#### DATA SUPPLIED
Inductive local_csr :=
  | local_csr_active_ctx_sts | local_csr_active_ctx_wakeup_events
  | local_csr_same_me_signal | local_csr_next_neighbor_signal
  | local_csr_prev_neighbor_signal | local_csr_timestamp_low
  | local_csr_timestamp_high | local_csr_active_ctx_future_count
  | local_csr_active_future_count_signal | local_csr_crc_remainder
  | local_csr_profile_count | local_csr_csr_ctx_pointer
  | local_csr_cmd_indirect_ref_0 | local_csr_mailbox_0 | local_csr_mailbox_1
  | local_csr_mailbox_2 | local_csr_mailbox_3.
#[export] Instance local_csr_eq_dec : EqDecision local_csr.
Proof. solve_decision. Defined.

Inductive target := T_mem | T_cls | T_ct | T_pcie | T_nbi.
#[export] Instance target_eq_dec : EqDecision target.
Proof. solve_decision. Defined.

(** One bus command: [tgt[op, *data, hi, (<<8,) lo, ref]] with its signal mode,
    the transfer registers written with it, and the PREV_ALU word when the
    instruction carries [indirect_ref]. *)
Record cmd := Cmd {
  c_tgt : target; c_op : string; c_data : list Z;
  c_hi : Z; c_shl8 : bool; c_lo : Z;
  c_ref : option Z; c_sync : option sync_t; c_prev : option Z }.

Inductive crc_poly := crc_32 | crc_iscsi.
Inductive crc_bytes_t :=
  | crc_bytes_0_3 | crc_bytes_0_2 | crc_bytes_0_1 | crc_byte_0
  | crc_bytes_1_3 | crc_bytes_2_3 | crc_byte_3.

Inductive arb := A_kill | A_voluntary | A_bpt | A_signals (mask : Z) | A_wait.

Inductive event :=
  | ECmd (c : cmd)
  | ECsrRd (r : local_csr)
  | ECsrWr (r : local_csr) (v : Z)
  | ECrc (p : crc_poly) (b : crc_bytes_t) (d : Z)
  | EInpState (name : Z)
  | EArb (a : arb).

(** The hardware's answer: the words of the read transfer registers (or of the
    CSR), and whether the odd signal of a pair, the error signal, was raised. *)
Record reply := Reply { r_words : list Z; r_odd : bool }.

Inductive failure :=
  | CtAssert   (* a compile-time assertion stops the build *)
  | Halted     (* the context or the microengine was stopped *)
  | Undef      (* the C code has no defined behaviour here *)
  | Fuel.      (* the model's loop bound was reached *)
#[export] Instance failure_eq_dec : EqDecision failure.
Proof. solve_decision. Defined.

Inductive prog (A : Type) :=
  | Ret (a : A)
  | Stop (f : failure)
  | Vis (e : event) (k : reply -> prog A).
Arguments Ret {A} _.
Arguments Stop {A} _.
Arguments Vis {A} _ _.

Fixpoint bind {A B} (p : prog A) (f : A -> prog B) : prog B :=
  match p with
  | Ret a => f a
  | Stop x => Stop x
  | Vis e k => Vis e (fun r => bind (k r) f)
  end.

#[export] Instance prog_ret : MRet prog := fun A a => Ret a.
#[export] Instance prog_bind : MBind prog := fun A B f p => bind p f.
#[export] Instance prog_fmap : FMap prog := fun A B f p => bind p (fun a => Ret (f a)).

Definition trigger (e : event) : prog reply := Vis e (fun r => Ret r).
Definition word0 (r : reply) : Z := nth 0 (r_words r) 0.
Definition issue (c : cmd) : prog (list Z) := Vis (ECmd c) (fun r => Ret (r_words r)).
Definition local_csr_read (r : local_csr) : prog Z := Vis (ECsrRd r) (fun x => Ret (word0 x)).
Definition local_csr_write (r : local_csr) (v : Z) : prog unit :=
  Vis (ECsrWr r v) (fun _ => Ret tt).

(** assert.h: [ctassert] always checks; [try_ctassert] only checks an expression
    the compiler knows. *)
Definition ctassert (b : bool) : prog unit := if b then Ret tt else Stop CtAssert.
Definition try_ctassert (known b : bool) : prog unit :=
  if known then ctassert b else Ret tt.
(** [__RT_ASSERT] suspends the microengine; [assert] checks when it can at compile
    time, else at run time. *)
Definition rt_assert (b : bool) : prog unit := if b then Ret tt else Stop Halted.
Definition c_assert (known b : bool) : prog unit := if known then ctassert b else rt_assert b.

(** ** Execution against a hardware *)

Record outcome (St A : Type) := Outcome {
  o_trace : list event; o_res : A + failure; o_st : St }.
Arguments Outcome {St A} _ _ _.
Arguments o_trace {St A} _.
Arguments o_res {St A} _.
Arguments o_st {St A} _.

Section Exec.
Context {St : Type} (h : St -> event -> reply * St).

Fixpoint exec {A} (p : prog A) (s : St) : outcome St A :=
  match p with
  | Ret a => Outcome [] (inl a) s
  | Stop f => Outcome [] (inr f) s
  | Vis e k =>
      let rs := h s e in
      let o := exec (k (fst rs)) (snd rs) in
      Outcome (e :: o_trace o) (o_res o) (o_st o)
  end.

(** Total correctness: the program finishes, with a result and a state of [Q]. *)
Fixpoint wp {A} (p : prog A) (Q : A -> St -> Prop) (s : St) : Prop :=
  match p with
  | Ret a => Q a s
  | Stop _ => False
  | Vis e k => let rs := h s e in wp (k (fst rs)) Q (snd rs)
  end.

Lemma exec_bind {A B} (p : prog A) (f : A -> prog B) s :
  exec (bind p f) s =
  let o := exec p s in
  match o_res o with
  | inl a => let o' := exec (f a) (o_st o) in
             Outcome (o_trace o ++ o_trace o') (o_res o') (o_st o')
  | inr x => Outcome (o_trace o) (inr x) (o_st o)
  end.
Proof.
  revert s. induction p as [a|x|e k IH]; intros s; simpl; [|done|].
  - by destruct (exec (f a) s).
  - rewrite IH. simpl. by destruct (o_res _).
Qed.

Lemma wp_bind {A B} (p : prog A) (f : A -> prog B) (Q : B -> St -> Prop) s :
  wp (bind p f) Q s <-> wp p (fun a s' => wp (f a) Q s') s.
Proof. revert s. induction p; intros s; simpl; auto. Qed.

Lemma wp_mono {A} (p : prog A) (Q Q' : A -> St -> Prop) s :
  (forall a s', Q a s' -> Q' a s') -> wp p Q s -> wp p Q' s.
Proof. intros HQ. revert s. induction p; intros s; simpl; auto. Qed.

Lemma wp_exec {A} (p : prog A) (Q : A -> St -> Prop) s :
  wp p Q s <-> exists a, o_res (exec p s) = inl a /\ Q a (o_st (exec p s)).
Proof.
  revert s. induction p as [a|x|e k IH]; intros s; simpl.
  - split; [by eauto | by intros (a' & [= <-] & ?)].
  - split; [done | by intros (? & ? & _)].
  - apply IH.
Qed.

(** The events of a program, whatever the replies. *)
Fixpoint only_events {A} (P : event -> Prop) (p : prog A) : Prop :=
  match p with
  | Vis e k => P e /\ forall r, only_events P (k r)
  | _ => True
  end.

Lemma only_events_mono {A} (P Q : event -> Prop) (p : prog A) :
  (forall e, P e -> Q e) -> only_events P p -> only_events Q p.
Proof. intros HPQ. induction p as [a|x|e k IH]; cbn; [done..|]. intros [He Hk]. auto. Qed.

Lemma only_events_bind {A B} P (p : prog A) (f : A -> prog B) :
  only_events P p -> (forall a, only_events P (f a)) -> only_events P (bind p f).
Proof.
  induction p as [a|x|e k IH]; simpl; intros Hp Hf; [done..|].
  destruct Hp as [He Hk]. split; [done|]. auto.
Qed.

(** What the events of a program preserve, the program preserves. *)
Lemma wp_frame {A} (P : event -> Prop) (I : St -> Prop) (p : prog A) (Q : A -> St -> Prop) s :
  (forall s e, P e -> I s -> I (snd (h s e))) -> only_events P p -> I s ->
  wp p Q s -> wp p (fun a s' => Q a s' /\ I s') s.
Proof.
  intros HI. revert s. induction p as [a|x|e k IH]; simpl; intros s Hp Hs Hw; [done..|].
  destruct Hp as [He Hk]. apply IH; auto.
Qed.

#### PROBLEM TO SOLVE
An exact copy of the listing above is what this exercise asks for.

#### ANSWER TO THE PROBLEM
Inductive local_csr :=
  | local_csr_active_ctx_sts | local_csr_active_ctx_wakeup_events
  | local_csr_same_me_signal | local_csr_next_neighbor_signal
  | local_csr_prev_neighbor_signal | local_csr_timestamp_low
  | local_csr_timestamp_high | local_csr_active_ctx_future_count
  | local_csr_active_future_count_signal | local_csr_crc_remainder
  | local_csr_profile_count | local_csr_csr_ctx_pointer
  | local_csr_cmd_indirect_ref_0 | local_csr_mailbox_0 | local_csr_mailbox_1
  | local_csr_mailbox_2 | local_csr_mailbox_3.
#[export] Instance local_csr_eq_dec : EqDecision local_csr.
Proof. solve_decision. Defined.

Inductive target := T_mem | T_cls | T_ct | T_pcie | T_nbi.
#[export] Instance target_eq_dec : EqDecision target.
Proof. solve_decision. Defined.

(** One bus command: [tgt[op, *data, hi, (<<8,) lo, ref]] with its signal mode,
    the transfer registers written with it, and the PREV_ALU word when the
    instruction carries [indirect_ref]. *)
Record cmd := Cmd {
  c_tgt : target; c_op : string; c_data : list Z;
  c_hi : Z; c_shl8 : bool; c_lo : Z;
  c_ref : option Z; c_sync : option sync_t; c_prev : option Z }.

Inductive crc_poly := crc_32 | crc_iscsi.
Inductive crc_bytes_t :=
  | crc_bytes_0_3 | crc_bytes_0_2 | crc_bytes_0_1 | crc_byte_0
  | crc_bytes_1_3 | crc_bytes_2_3 | crc_byte_3.

Inductive arb := A_kill | A_voluntary | A_bpt | A_signals (mask : Z) | A_wait.

Inductive event :=
  | ECmd (c : cmd)
  | ECsrRd (r : local_csr)
  | ECsrWr (r : local_csr) (v : Z)
  | ECrc (p : crc_poly) (b : crc_bytes_t) (d : Z)
  | EInpState (name : Z)
  | EArb (a : arb).

(** The hardware's answer: the words of the read transfer registers (or of the
    CSR), and whether the odd signal of a pair, the error signal, was raised. *)
Record reply := Reply { r_words : list Z; r_odd : bool }.

Inductive failure :=
  | CtAssert   (* a compile-time assertion stops the build *)
  | Halted     (* the context or the microengine was stopped *)
  | Undef      (* the C code has no defined behaviour here *)
  | Fuel.      (* the model's loop bound was reached *)
#[export] Instance failure_eq_dec : EqDecision failure.
Proof. solve_decision. Defined.

Inductive prog (A : Type) :=
  | Ret (a : A)
  | Stop (f : failure)
  | Vis (e : event) (k : reply -> prog A).
Arguments Ret {A} _.
Arguments Stop {A} _.
Arguments Vis {A} _ _.

Fixpoint bind {A B} (p : prog A) (f : A -> prog B) : prog B :=
  match p with
  | Ret a => f a
  | Stop x => Stop x
  | Vis e k => Vis e (fun r => bind (k r) f)
  end.

#[export] Instance prog_ret : MRet prog := fun A a => Ret a.
#[export] Instance prog_bind : MBind prog := fun A B f p => bind p f.
#[export] Instance prog_fmap : FMap prog := fun A B f p => bind p (fun a => Ret (f a)).

Definition trigger (e : event) : prog reply := Vis e (fun r => Ret r).
Definition word0 (r : reply) : Z := nth 0 (r_words r) 0.
Definition issue (c : cmd) : prog (list Z) := Vis (ECmd c) (fun r => Ret (r_words r)).
Definition local_csr_read (r : local_csr) : prog Z := Vis (ECsrRd r) (fun x => Ret (word0 x)).
Definition local_csr_write (r : local_csr) (v : Z) : prog unit :=
  Vis (ECsrWr r v) (fun _ => Ret tt).

(** assert.h: [ctassert] always checks; [try_ctassert] only checks an expression
    the compiler knows. *)
Definition ctassert (b : bool) : prog unit := if b then Ret tt else Stop CtAssert.
Definition try_ctassert (known b : bool) : prog unit :=
  if known then ctassert b else Ret tt.
(** [__RT_ASSERT] suspends the microengine; [assert] checks when it can at compile
    time, else at run time. *)
Definition rt_assert (b : bool) : prog unit := if b then Ret tt else Stop Halted.
Definition c_assert (known b : bool) : prog unit := if known then ctassert b else rt_assert b.

(** ** Execution against a hardware *)

Record outcome (St A : Type) := Outcome {
  o_trace : list event; o_res : A + failure; o_st : St }.
Arguments Outcome {St A} _ _ _.
Arguments o_trace {St A} _.
Arguments o_res {St A} _.
Arguments o_st {St A} _.

Section Exec.
Context {St : Type} (h : St -> event -> reply * St).

Fixpoint exec {A} (p : prog A) (s : St) : outcome St A :=
  match p with
  | Ret a => Outcome [] (inl a) s
  | Stop f => Outcome [] (inr f) s
  | Vis e k =>
      let rs := h s e in
      let o := exec (k (fst rs)) (snd rs) in
      Outcome (e :: o_trace o) (o_res o) (o_st o)
  end.

(** Total correctness: the program finishes, with a result and a state of [Q]. *)
Fixpoint wp {A} (p : prog A) (Q : A -> St -> Prop) (s : St) : Prop :=
  match p with
  | Ret a => Q a s
  | Stop _ => False
  | Vis e k => let rs := h s e in wp (k (fst rs)) Q (snd rs)
  end.

Lemma exec_bind {A B} (p : prog A) (f : A -> prog B) s :
  exec (bind p f) s =
  let o := exec p s in
  match o_res o with
  | inl a => let o' := exec (f a) (o_st o) in
             Outcome (o_trace o ++ o_trace o') (o_res o') (o_st o')
  | inr x => Outcome (o_trace o) (inr x) (o_st o)
  end.
Proof.
  revert s. induction p as [a|x|e k IH]; intros s; simpl; [|done|].
  - by destruct (exec (f a) s).
  - rewrite IH. simpl. by destruct (o_res _).
Qed.

Lemma wp_bind {A B} (p : prog A) (f : A -> prog B) (Q : B -> St -> Prop) s :
  wp (bind p f) Q s <-> wp p (fun a s' => wp (f a) Q s') s.
Proof. revert s. induction p; intros s; simpl; auto. Qed.

Lemma wp_mono {A} (p : prog A) (Q Q' : A -> St -> Prop) s :
  (forall a s', Q a s' -> Q' a s') -> wp p Q s -> wp p Q' s.
Proof. intros HQ. revert s. induction p; intros s; simpl; auto. Qed.

Lemma wp_exec {A} (p : prog A) (Q : A -> St -> Prop) s :
  wp p Q s <-> exists a, o_res (exec p s) = inl a /\ Q a (o_st (exec p s)).
Proof.
  revert s. induction p as [a|x|e k IH]; intros s; simpl.
  - split; [by eauto | by intros (a' & [= <-] & ?)].
  - split; [done | by intros (? & ? & _)].
  - apply IH.
Qed.

(** The events of a program, whatever the replies. *)
Fixpoint only_events {A} (P : event -> Prop) (p : prog A) : Prop :=
  match p with
  | Vis e k => P e /\ forall r, only_events P (k r)
  | _ => True
  end.

Lemma only_events_mono {A} (P Q : event -> Prop) (p : prog A) :
  (forall e, P e -> Q e) -> only_events P p -> only_events Q p.
Proof. intros HPQ. induction p as [a|x|e k IH]; cbn; [done..|]. intros [He Hk]. auto. Qed.

Lemma only_events_bind {A B} P (p : prog A) (f : A -> prog B) :
  only_events P p -> (forall a, only_events P (f a)) -> only_events P (bind p f).
Proof.
  induction p as [a|x|e k IH]; simpl; intros Hp Hf; [done..|].
  destruct Hp as [He Hk]. split; [done|]. auto.
Qed.

(** What the events of a program preserve, the program preserves. *)
Lemma wp_frame {A} (P : event -> Prop) (I : St -> Prop) (p : prog A) (Q : A -> St -> Prop) s :
  (forall s e, P e -> I s -> I (snd (h s e))) -> only_events P p -> I s ->
  wp p Q s -> wp p (fun a s' => Q a s' /\ I s') s.
Proof.
  intros HI. revert s. induction p as [a|x|e k IH]; simpl; intros s Hp Hs Hw; [done..|].
  destruct Hp as [He Hk]. apply IH; auto.
Qed.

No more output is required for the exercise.